Terry Pat Down In North Carolina
In Terry v. Ohio, 392 U.S. 1, 30, 88 S. Ct. 1868, 20 L. Ed. 2d 889, 911 (1968), the United States Supreme Court held that when a police officer observes unusual behavior which leads him to conclude, in light of his experience, that criminal activity may be occurring and that the person may be armed and dangerous, the officer is permitted to conduct a pat-down search to determine whether the person is carrying a weapon. Terry established that "a police officer may effect a brief investigatory seizure of an individual where the officer has reasonable, articulable suspicion that a crime may be underway." State v. Barnard, 184 N.C. App. 25, 29, 645 S.E.2d 780, 783 (2007).
The purpose of the officer's frisk or pat-down is for the officer's safety; as such, the pat-down "is limited to the person's outer clothing and to the search for weapons that may be used against the officer." State v. Shearin, 170 N.C. App. 222, 226, 612 S.E.2d 371, 376 (2005).
If during "a limited weapons search, contraband or evidence of a crime is of necessity exposed, the officer is not required by the Fourth Amendment to disregard such contraband or evidence of crime." State v. Streeter, 17 N.C. App. 48, 50, 193 S.E.2d 347, 348 (1972).

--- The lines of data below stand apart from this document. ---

(** An entity gets a new load where it is. *)
Lemma reload_inv w q b h l r r' x e lw : class_inv w q b h l r -> entities w !! x = Some e -> load_ok lw -> 1024 <= weight lw <= 2 ^ 27 ->
  (exists n wt inv, r' = set_nr (set_cfs_load r (mk_lw wt inv)) n /\ n = nr_running r /\
     wt = weight (cfs_load r) - weigh e + weigh (set_load e lw) /\ (inv = 0 \/ load_exact (mk_lw wt inv))) ->
  let w' := put_queue (put_entity w x (set_load e lw)) q r' in class_inv w' q b h l r' /\ curr r' = curr r.
Proof.
  intros HI He Hlw Hw (n&wt&inv&->&->&->&Hinv) w'. split; [|done]. destruct (ci_tasks _ _ _ _ _ _ HI x e He) as [T1 T2 T3 T4 T5 T6 T7].
  eapply (inv_update w w' q b h h l l r _ x e (set_load e lw) HI); try apply HI; try done.
  - apply lookup_insert_eq.
  - eapply (timeline_ext w w'); [done|apply HI|apply lookup_insert_eq|done|done| |apply HI]. intros y _. simpl.
    destruct (decide (y = x)) as [-> |Hne]; [by rewrite lookup_insert_eq, He|by rewrite lookup_insert_ne].
  - intros y ey. simpl. destruct (decide (y = x)) as [-> |Hne].
    + rewrite lookup_insert_eq. intros [= <-]. apply (ci_on _ _ _ _ _ _ HI x e He).
    + rewrite lookup_insert_ne by done. apply HI.
  - apply (ci_window _ _ _ _ _ _ HI x e He).
  - unfold count. cbn [set_load on_rq set_nr nr_running]. lia.
  - intros bd. right. split; [by destruct bd|]. intros Eb. destruct (ci_buddies _ _ _ _ _ _ HI bd) as [Hb|(eb&Hb&Hob)].
    + rewrite Hb in Eb. by rewrite <- Eb, (inv_null HI) in He.
    + rewrite Eb, He in Hb. by injection Hb as <-.
Qed.

Lemma reweight_entity_inv w q b h l r x e wt now d : class_inv w q b h l r -> entities w !! x = Some e -> 1024 <= wt <= 2 ^ 27 ->
  elapsed w r now <= d < 2 ^ 50 -> h + 2048 * d < 2 ^ 62 ->
  exists w' r', reweight_entity w q x wt now = Ok (w', false) /\ class_inv w' q b (h + 2048 * d) l r' /\ curr r' = curr r /\
    exists e', entities w' !! x = Some e' /\ load e' = mk_lw wt 0 /\ on_rq e' = on_rq e.
Proof.
  intros HI He Hwt Hd Hh. pose proof (elapsed_nonneg w r now). unfold reweight_entity. rewrite (entity_ok _ _ _ He). cbn [res_bind].
  assert (HI0 : class_inv w q b (h + 2048 * d) l r) by (eapply inv_weaken; [done|lia]). pose proof (ci_queue _ _ _ _ _ _ HI) as Hq.
  destruct (on_rq e) eqn:Eo; cbn [res_bind].
  - rewrite (queue_ok _ _ _ Hq). cbn [res_bind].
    assert (H1 : exists w1 r1 e1, (if curr r =? x then update_curr w q now else Ok (w, false)) = Ok (w1, false) /\
      class_inv w1 q b (h + 2048 * d) l r1 /\ curr r1 = curr r /\ entities w1 !! x = Some e1 /\ on_rq e1 = true).
    { destruct (curr r =? x); [|by exists w, r, e]. destruct (update_curr_inv w q b h l r now d HI Hd Hh) as (w1&r1&E1&HI1&HC1&_).
      destruct (charged_entity _ _ _ _ _ _ HC1 He) as (e1&Ee1&Hess&_). destruct (ch_queue _ _ _ _ HC1) as [v ->]. injection Hess as _ Hon _ _ _ _.
      exists w1, (set_min_vruntime r v), e1. rewrite Hon. done. }
    destruct H1 as (w1&r1&e1&->&HI1&Hcu&He1&Ho1). cbn [res_bind]. pose proof (ci_queue _ _ _ _ _ _ HI1) as Hq1.
    pose proof (inv_exact _ _ _ _ _ _ x e1 HI1 He1 Ho1) as [_ Hle]. pose proof (inv_count HI1) as Hn. pose proof (inv_total HI1) as Ht.
    destruct (tk_weight _ _ _ _ (ci_tasks _ _ _ _ _ _ HI1 x e1 He1)) as [Hw1 Hw2].
    unfold account_entity_dequeue. rewrite (queue_ok _ _ _ Hq1). cbn [res_bind]. rewrite (entity_ok _ _ _ He1). cbn [res_bind].
    rewrite (entity_ok _ x e1) by done. cbn [res_bind]. rewrite Ho1. unfold account_entity_enqueue. rewrite (queue_ok _ q _ (lookup_insert_eq _ _ _)). cbn [res_bind].
    rewrite (entity_ok _ x _ (lookup_insert_eq _ _ _)). cbn [res_bind].
    set (r2 := set_nr (set_cfs_load r1 _) _). set (rf := set_nr (set_cfs_load r2 _) _). destruct (inv_one HI1 x e1 He1 Ho1) as [Hco _].
    destruct (reload_inv w1 q b _ l r1 rf x e1 (mk_lw wt 0) HI1 He1) as [HI2 Hcu2]; [by apply fresh_load_ok|done| |].
    { eexists _, _, _. split; [reflexivity|]. cbn [rf r2 set_nr set_cfs_load nr_running cfs_load update_load_add update_load_sub weight load set_load update_load_set].
      rewrite (u32_small (nr_running r1 - 1)), u32_small, (u64_small (weight (cfs_load r1) - _)), u64_small by lia.
      split; [lia|]. split; [|by left]. unfold weigh. cbn [set_load on_rq load weight]. rewrite Ho1. lia. }
    exists (put_queue (put_entity w1 x (set_load e1 (mk_lw wt 0))) q rf), rf. split; [f_equal; f_equal; unfold put_queue; cbn [put_entity tree_nodes entities queues groups tun feat]; by rewrite insert_insert_eq|].
    split; [exact HI2|]. split; [congruence|]. eexists. split; [apply lookup_insert_eq|]. by cbn [set_load load on_rq].
  - rewrite (entity_ok _ _ _ He). cbn [res_bind]. rewrite Eo. cbn [res_bind].
    destruct (reload_inv w q b _ l r r x e (mk_lw wt 0) HI0 He) as [HI2 Hcu2]; [by apply fresh_load_ok|done| |].
    { exists (nr_running r), (weight (cfs_load r)), (inv_weight (cfs_load r)). split; [by destruct r as [[] ? ? ? ? ? ? ? ? ?]|]. split; [done|].
      unfold weigh. cbn [set_load on_rq]. rewrite Eo. split; [lia|]. rewrite load_eta. apply HI. }
    eexists _, r. split; [done|]. assert (Ew : put_queue (put_entity w x (set_load e (mk_lw wt 0))) q r = put_entity w x (set_load e (mk_lw wt 0))).
    { unfold put_queue. cbn [put_entity tree_nodes entities queues groups tun feat]. by rewrite (insert_id (queues w) q r). }
    rewrite Ew in HI2. split; [exact HI2|]. split; [done|]. exists (set_load e (mk_lw wt 0)). split; [apply lookup_insert_eq|done].
Qed.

"Evidence of contraband, plainly felt during a pat-down or frisk, may . . . be admissible, provided the officer had probable cause to believe that the item was in fact contraband." Shearin, 170 N.C. App. at 226, 612 S.E.2d at 376 (citing Minnesota v. Dickerson, 508 U.S. 366, 375-77, 113 S. Ct. 2130, 124 L. Ed. 2d 334, 346-47 (1993)).
Under the "plain feel" doctrine if a police officer lawfully pats down a suspect's outer clothing and feels an object whose contour or mass makes its identity immediately apparent, there has been no invasion of the suspect's privacy beyond that already authorized by the officer's search for weapons. Minnesota, 508 U.S. 366, 113 S. Ct. 2130, 124 L. Ed. 2d 334.
This Court must consider the totality of the circumstances in determining whether the incriminating nature of the object was immediately apparent and thus, whether probable cause existed to seize it. State v. Briggs, 140 N.C. App. 484, 492, 536 S.E.2d 858, 863 (2000).
A probable cause determination does not require hard and fast certainty by the officer but involves more of a common-sense determination considering evidence as understood by those versed in the field of law enforcement. Id. at 493, 536 S.E.2d at 863.